Виола подумала о груде розовых писем в портфеле мистера Стоуна. Бедная Эмма Роулинс!

А сама она? Она его жена. И что же? Не имей она приданого и брата-герцога, никогда не вышла бы за Джона Хэммонда и все равно влюбилась бы, потому что в него так легко влюбиться… даже не сознавая, как это происходит. Всему причиной его улыбка, обаяние и способность смешить женщин. Он помнит, какие блюда, какие развлечения и какие ласки любит та или иная женщина, но ни одна не сумела затронуть его сердца. И это сердце он никому не отдал.

Виола прижала руку ко лбу. Голова болела. Сердце ныло. Она чувствовала приближение месячных, но вовсе не поэтому чувствовала себя усталой, одинокой и бесконечно угнетенной духом. И не могла не думать о том, до какого отчаяния и боли может дойти женщина, чтобы пачками посылать письма мужчине, который знать ее не желает. Ей была вполне понятна мучительная безответная любовь Эммы Роулинс. Как это странно — симпатизировать бывшей содержанке собственного мужа!

Супруги уехали с бала рано и этой же ночью вернулись в Эндерби. Виола спала одна под предлогом надвигающихся месячных. Джон, казалось, смирился с объяснением, и она была рада этому, потому что не хотела, чтобы он увидел, как она рухнула на кровать и зашлась в рыданиях. Правда, уткнулась лицом в подушку, чтобы не услышал Джон.

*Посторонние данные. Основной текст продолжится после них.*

(** * fork_server.c: a fork-per-connection TCP server

    A shallow embedding of [src/fork_server.c].  One process executing the
    program is a computation in a small state-and-exit monad over a process
    state: its descriptor table, its table of children, [errno], the trace
    of what it did, and the script of what the kernel answers to the calls
    whose result the program cannot know in advance.

    [fork] returns twice.  A script in which it answers a positive pid is
    the parent's view of the run; a script in which it answers [0] is the
    child's view, the history before the [fork] being shared. *)

From Stdlib Require Import ZArith.
From Stdlib.Strings Require Import Ascii String Byte.
From stdpp Require Import gmap list strings.

Local Open Scope Z_scope.

(** ** Constants of the system headers (Linux values) *)

Definition AF_INET : Z := 2.
Definition SOCK_STREAM : Z := 1.
Definition INADDR_ANY : Z := 0.
Definition SIGCHLD : Z := 17.
Definition WNOHANG : Z := 1.
Definition ECHILD : Z := 10.
Definition EAGAIN : Z := 11.
Definition ENOMEM : Z := 12.
Definition EINVAL : Z := 22.
Definition EMFILE : Z := 24.
Definition EPIPE : Z := 32.
Definition EADDRINUSE : Z := 98.
Definition ECONNRESET : Z := 104.

(** ** Data *)

Record sockaddr_in := SockAddr {
  sin_family : Z;
  sin_port : Z;
  sin_addr : Z
}.

(** What the kernel answers to a call: an integer result, a failure
    ([-1] with [errno] set), or, for [read], the bytes that were waiting
    on the connection. *)
Inductive reply :=
| Val (v : Z)
| Err (e : Z)
| Bytes (bs : list byte).

(** The calls whose result is decided by the kernel. *)
Inductive call :=
| Socket (domain type protocol : Z)
| Bind (fd : Z) (addr : sockaddr_in)
| Listen (fd backlog : Z)
| Accept (fd : Z)
| Fork
| Read (fd : Z) (count : Z)
| Write (fd : Z) (buf : list byte).

Inductive event :=
| Sys (c : call) (r : reply)        (* a call and the kernel's answer *)
| Pending (c : call)                (* a call that has not returned *)
| Close (fd : Z)
| Signal (signo : Z) (handler : string)
| Waitpid (pid options result : Z)
| Perror (msg : string) (e : Z)
| Printf (fmt : string) (arg : list byte)
| Fprintf_stderr (msg : string)
| Exit (status : Z).

Record proc := Proc {
  fds : gset Z;            (* open descriptors *)
  children : list Z;       (* children still running *)
  zombies : list Z;        (* children terminated and not yet waited for *)
  errno : Z;
  trace : list event;
  script : list reply
}.

(** A process that has just been started, facing the script [s]. *)
Definition boot (s : list reply) : proc :=
  {| fds := ∅; children := []; zombies := []; errno := 0;
     trace := []; script := s |}.

Definition emit (e : event) (p : proc) : proc :=
  {| fds := fds p; children := children p; zombies := zombies p;
     errno := errno p; trace := trace p ++ [e]; script := script p |}.

Definition set_script (s : list reply) (p : proc) : proc :=
  {| fds := fds p; children := children p; zombies := zombies p;
     errno := errno p; trace := trace p; script := s |}.

Definition set_errno (e : Z) (p : proc) : proc :=
  {| fds := fds p; children := children p; zombies := zombies p;
     errno := e; trace := trace p; script := script p |}.

Definition set_fds (s : gset Z) (p : proc) : proc :=
  {| fds := s; children := children p; zombies := zombies p;
     errno := errno p; trace := trace p; script := script p |}.
(** * aliyun-tts-proxy: the two text-to-speech proxies

    A shallow embedding of the two server files of the repository:

    - [DashScope] embeds the DashScope CosyVoice variant (profile A): the
      promise built by [synthesizeSpeech] with its [isSettled] latch, its
      60 s timer and the four WebSocket listeners, and the [/api/tts] route;
    - [Nls] embeds the NLS token-gateway variant (profile B, [server.js]):
      the token cache behind [getNlsToken], [synthesizeSpeech] with its 30 s
      timer and three listeners, and the [/api/tts] route.

    A session is a record of the variables the listeners close over; every
    listener is a function on that record, and an execution is the fold of
    the listeners over the events the runtime delivers. *)

From Stdlib Require Import ZArith NArith List Bool Lia.
From Stdlib.Strings Require Import String Ascii Byte.
From Stdlib Require Import DecimalString.
Import ListNotations.
Local Open Scope list_scope.

(* ================================================================== *)
(** * JavaScript values *)
(* ================================================================== *)

Module JS.

(** A JavaScript string is a sequence of UTF-16 code units; [length] is the
    [.length] of the source. *)
Definition codeunit := N.
Definition JSString := list codeunit.

(** A [Buffer] is a sequence of bytes. *)
Definition Buffer := list byte.
(** X20.  Closing and reopening: when the writes were accepted and the
    serialisation of the collection is read back by [JSON.parse] (and
    is not the empty string), the next first render, over the value
    that was stored, shows the same collection, whether or not its own
    writes are accepted. *)
Theorem reopen_restores_collection
    (JSON_parse : jsstring → option (list Shortcut))
    (JSON_stringify : list Shortcut → jsstring)
    (canRead canWrite : bool) (storage : option jsstring)
    (evs : list Event) :
  let w :=
    runPersist JSON_stringify true
      (mount JSON_parse JSON_stringify canRead true storage) evs in
  JSON_parse (JSON_stringify (shortcuts (fst w))) = Some (shortcuts (fst w)) →
  truthy (JSON_stringify (shortcuts (fst w))) = true →
  shortcuts (fst (mount JSON_parse JSON_stringify true canWrite (snd w)))
  = shortcuts (fst w).
Proof.
  intros w Hp Ht.
  assert (Hs : snd w = Some (JSON_stringify (shortcuts (fst w))))
    by apply runPersist_inSync, mount_inSync.
  rewrite Hs. by apply mount_restores.
Qed.

Lemma reopen_restores_collection_witness :
  let w :=
    runPersist stringifyEmptyArrayOnly true
      (mount parseStandIn stringifyEmptyArrayOnly true true
         (Some (lit "[...]")))
      [ChangeTestInput (lit ".bye")] in
  shortcuts (fst (mount parseStandIn stringifyEmptyArrayOnly true false (snd w)))
  = shortcuts (fst w).
Proof.
  apply (reopen_restores_collection parseStandIn stringifyEmptyArrayOnly
           true false (Some (lit "[...]")) [ChangeTestInput (lit ".bye")]);
    reflexivity.
Defined.

(** X21.  Saving to [localStorage] never changes what is in memory:
    with or without accepted writes the collection after a sequence of
    events is the one the handlers alone compute; and while the writes
    are refused the stored value stays what it was. *)
Theorem persistence_keeps_memory
    (JSON_stringify : list Shortcut → jsstring) (canWrite : bool)
    (st : State) (storage : option jsstring) (evs : list Event) :
  shortcuts (fst (runPersist JSON_stringify canWrite (st, storage) evs))
  = shortcuts (foldl step st evs)
  ∧ snd (runPersist JSON_stringify false (st, storage) evs) = storage.
Proof.
  split.
  - pose proof (runPersist_sameButMessage JSON_stringify canWrite evs st st
                  storage (sameButMessage_refl st)) as (_ & _ & H & _).
    exact H.
  - apply runPersist_failing_storage.
Qed.

(** ** The entries after the first render and any events *)

Section FormCollections.

Implicit Types c : list Shortcut.
Implicit Types st : State.

Lemma formCollection_ShortcutCollection c :
  formCollection c ↔ Forall formEntry c ∧ ShortcutCollection c.
Proof.
  unfold formCollection, ShortcutCollection, uniqueTrimmedNames.
  assert (Ht : Forall formEntry c → namesTrimmed c).
  { intros Hf. eapply Forall_impl; [exact Hf|]. by intros s (_ & ? & _). }
  split.
  - intros [Hf Hn]. split_and!; [done|by apply Ht|].
    by rewrite trimmed_names_fmap by (by apply Ht).
  - intros (Hf & _ & Hu). split; [done|].
    by rewrite trimmed_names_fmap in Hu by (by apply Ht).
Qed.

Lemma step_formCollection st ev :
  formCollection (shortcuts st) → formCollection (shortcuts (step st ev)).
Proof.
  rewrite !formCollection_ShortcutCollection. intros [Hf Hc].
  split; [by apply step_formEntry|by apply step_ShortcutCollection].
Qed.

Lemma foldl_step_formCollection st evs :
  formCollection (shortcuts st) →
  formCollection (shortcuts (foldl step st evs)).
Proof.
  revert st. induction evs as [|ev evs IH]; intros st Hst; simpl; [done|].
  by apply IH, step_formCollection.
Qed.

Lemma mount_shortcuts
    (JSON_parse : jsstring → option (list Shortcut))
    (JSON_stringify : list Shortcut → jsstring)
    (canRead canWrite : bool) (storage : option jsstring) :
  shortcuts (fst (mount JSON_parse JSON_stringify canRead canWrite storage))
  = default [] (parsedCollection JSON_parse (getItem canRead storage)).
Proof.
  unfold mount. rewrite <- (loadShortcuts_shortcuts _ _ initialState).
  destruct canWrite; simpl; by destruct (loadSetsShortcuts _ _).
Qed.

End FormCollections.

(** X13.  The first render loads what the storage holds, unchecked.
    When the collection it parses, if it parses one, consists of
    entries the form can produce (a name that is not empty and has no
    white space at either end, a content that is not blank) with no
    name twice, which holds in particular when nothing is stored, then
    after the first render and any sequence of events, with accepted
    or refused writes, the collection consists of such entries with
    no name twice. *)
Theorem run_entries_wellformed
    (JSON_parse : jsstring → option (list Shortcut))
    (JSON_stringify : list Shortcut → jsstring)
    (canRead canWrite : bool) (storage : option jsstring)
    (evs : list Event) :
  (∀ c, parsedCollection JSON_parse (getItem canRead storage) = Some c →
        formCollection c) →
  formCollection
    (shortcuts
       (fst (runPersist JSON_stringify canWrite
               (mount JSON_parse JSON_stringify canRead canWrite storage)
               evs))).
Proof.
  intros Hstored.
  pose proof (mount_shortcuts JSON_parse JSON_stringify canRead canWrite
                storage) as Hm.
  destruct (mount JSON_parse JSON_stringify canRead canWrite storage)
    as [st0 storage0].
  simpl in Hm.
  pose proof (runPersist_sameButMessage JSON_stringify canWrite evs st0 st0
                storage0 (sameButMessage_refl st0)) as (_ & _ & -> & _).
  apply foldl_step_formCollection. rewrite Hm.
  destruct (parsedCollection _ _) as [c|]; simpl.
  - by apply Hstored.
  - split; [apply Forall_nil_2|apply NoDup_nil_2].
Qed.

Lemma run_entries_wellformed_witness :
  formCollection
    (shortcuts
       (fst (runPersist stringifyEmptyArrayOnly false
               (mount parseStandIn stringifyEmptyArrayOnly true false
                  (Some (lit "[...]")))
               [ChangeName (lit " .bye "); ChangeContent (lit " Later ");
                ClickSave; ChangeName (lit ".new"); ChangeContent (lit "x");
                ClickSave]))).
Proof.
  apply (run_entries_wellformed parseStandIn stringifyEmptyArrayOnly
           true false (Some (lit "[...]"))
           [ChangeName (lit " .bye "); ChangeContent (lit " Later ");
            ClickSave; ChangeName (lit ".new"); ChangeContent (lit "x");
            ClickSave]).
  intros c Hc. vm_compute in Hc. injection Hc as <-. split.
  - repeat constructor; first [reflexivity | vm_compute; discriminate].
  - apply NoDup_cons. split.
    + intros Hin%list_elem_of_singleton. discriminate Hin.
    + apply NoDup_singleton.
Defined.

Она отдаляется от него. Он это чувствует.

Джон лежал в темноте, глядя в потолок, и пытался убедить себя, что всему виной ее месячные. Он знал, что подобные события сильно влияют на настроение женщины и в такие дни лучше держаться подальше.

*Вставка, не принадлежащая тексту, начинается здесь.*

(** C2: the example of the specification.  On the example manifest, with
    release tag 1.1, URL https://x/y and size 999, the written manifest has
    these three values in its app, and two versions: a new one of tag 1.1
    and then the old entry of tag 1.0 as it was. *)
Theorem example_release notes env now :
  exists app new,
    run (example_args notes) env now (Document example_manifest) =
    {| exit_code := 0; printed := ["repo.json updated"]; traceback := None;
       file_writes := 1;
       disk_after := Document (JDict [("apps", JList [app])]) |}
    /\ field "version" app = Some (JStr "1.1")
    /\ field "downloadURL" app = Some (JStr "https://x/y")
    /\ field "size" app = Some (JInt 999)
    /\ versions_of app = Some [new; old_entry]
    /\ length [new; old_entry] = 2%nat
    /\ field "version" new = Some (JStr "1.1")
    /\ field "version" old_entry = Some (JStr "1.0").
Proof.
  rewrite run_eq.
  do 2 eexists. split; [cbn; reflexivity|].
  cbn. repeat split.
Qed.

(** ** Missing inputs *)

Lemma run_without_release args env now data :
  truthy_str (release_of args env) = false ->
  run args env now (Document data) =
  {| exit_code := 0; printed := ["RELEASE_TAG not provided; nothing to do"];
     traceback := None; file_writes := 0; disk_after := Document data |}.
Proof. intros H. rewrite run_eq, H. reflexivity. Qed.

(** C1, as stated, fails: without [--size] and without a release tag, on a
    manifest that loads, the run ends with status 0. *)
Lemma size_missing_counterexample :
  size no_flags = None
  /\ run no_flags [] a_date (Document example_manifest) =
     {| exit_code := 0;
        printed := ["RELEASE_TAG not provided; nothing to do"];
        traceback := None; file_writes := 0;
        disk_after := Document example_manifest |}.
Proof. split; reflexivity. Qed.

(** C1, amended: without [--size] the file is never written, and the
    status is 1 unless the manifest loads and the release tag is missing
    too, which is the no-op of status 0. *)
Theorem size_missing_outcome args env now d :
  size args = None ->
  disk_after (run args env now d) = d
  /\ file_writes (run args env now d) = 0%nat
  /\ exit_code (run args env now d) =
     match d with
     | Document _ => if truthy_str (release_of args env) then 1 else 0
     | _ => 1
     end.
Proof.
  intros Hsize. rewrite run_eq, Hsize.
  destruct d as [| |data]; [repeat split..|].
  destruct (truthy_str (release_of args env)); [|repeat split].
  cbn [negb].
  destruct (attr_get data "apps") as [a|e]; [|repeat split].
  destruct (truthy (py_or a (JList []))); [|repeat split].
  cbn [negb].
  destruct (subscript0 _) as [app|e]; [|repeat split].
  destruct (new_download_of _ app); repeat split.
Qed.

(** What happens at line 66: the name [printf] is not bound, so nothing is
    printed and the process dies of the [NameError]. *)
Lemma size_missing_prints_nothing :
  run (tag_only "1.1") [] a_date (Document example_manifest) =
  {| exit_code := 1; printed := []; traceback := Some (NameError "printf");
     file_writes := 0; disk_after := Document example_manifest |}.
Proof. reflexivity. Qed.

(** C6, as stated, fails: without a release tag and without the manifest
    file, the run ends with status 1. *)
Lemma no_release_counterexample :
  release_tag no_flags = None
  /\ dict_get "RELEASE_TAG" ([] : environ) = None
  /\ run no_flags [] a_date Missing =
     {| exit_code := 1; printed := ["repo.json not found at repo.json"];
        traceback := None; file_writes := 0; disk_after := Missing |}.
Proof. repeat split. Qed.

(** C6, amended: when the manifest file exists and parses, a run without
    a release tag, from the flag or from [RELEASE_TAG], prints its message,
    ends with status 0 and does not write the file. *)
Theorem no_release_is_noop args env now data :
  release_tag args = None ->
  dict_get "RELEASE_TAG" env = None ->
  run args env now (Document data) =
  {| exit_code := 0; printed := ["RELEASE_TAG not provided; nothing to do"];
     traceback := None; file_writes := 0; disk_after := Document data |}.
Proof.
  intros Hflag Henv. apply run_without_release.
  unfold release_of. rewrite Hflag, Henv. reflexivity.
Qed.

(** C10: the file is looked for before the release tag is.  Without the
    file the run ends with status 1 whatever the release tag; and without
    a release tag the status is 0 exactly when the file exists and
    parses. *)
Theorem manifest_checked_before_release args env now :
  run args env now Missing =
  {| exit_code := 1; printed := ["repo.json not found at repo.json"];
     traceback := None; file_writes := 0; disk_after := Missing |}
  /\ (truthy_str (release_of args env) = false ->
      forall d,
        exit_code (run args env now d) = 0 <-> exists data, d = Document data).
Proof.
  split; [now rewrite run_eq|].
  intros Hrel d. destruct d as [| |data].
  - rewrite run_eq. cbn. split; [discriminate | intros [? [=]]].
  - rewrite run_eq. cbn. split; [discriminate | intros [? [=]]].
  - rewrite run_without_release by exact Hrel. cbn. split; eauto.
Qed.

Он твердил себе, что именно в этом причина ее странного отношения к письмам Эммы, но в глубине души понимал, что это не так. Она отдаляется от него.

Сегодняшний бал не помог улучшению их отношений. Будь проклята злобная натура леди Дин. Но ведь он и сам во многом виноват.

Джон растер ладонями лицо и задал себе вопрос, терзавший его все эти годы, чего хотела от него Виола: чем можно исправить положение? Должен же быть способ!

Эти годы казались ему страницами романа, но чаще всего он вспоминал первые дни их брака, особенно Хэммонд-Парк, где они вместе скакали по полям, и холмам и он смешил Виолу. Она была счастлива в Хэммонд Парке. Он точно это знал.

И тут он с неожиданной ясностью понял, что должен делать. Отвезти ее домой. В их дом, где ей самое место. Спать с ней в одной постели, обыгрывать ее в шахматы, подарить резвую кобылку, купленную специально для нее, и устраивать скачки.

Он представил, как она обгоняет его подбрасывает в воздух шляпу и смеется. И только тогда смог наконец уснуть.

Виола не возражала против отъезда из Лондона, но во время поездки в Нортумберленд почти не разговаривала. Хотя иногда ему удавалось рассмешить ее, в основном она казалось сдержанной и отчужденной. Наверное, тяжело переносит начало месячных, а шестидневное путешествие вряд ли облегчит ее состояние.

Однако к тому времени как они на седьмой день добрались до Хэммонд-Парка, холодность по-прежнему окутывала ее невидимым панцирем. Виола явно не хотела иметь с ним дела. Но на этот раз Джон не позволит ей закрыть перед ним дверь спальни.

Вечером он вошел в хозяйские покои, полный решимости дать понять жене, что отныне они станут делить постель.

Виола в ночной сорочке уже сидела за туалетным столиком, расчесывая волосы. При виде мужа она на секунду замерла, но тут же снова принялась водить щеткой по золотистым локонам.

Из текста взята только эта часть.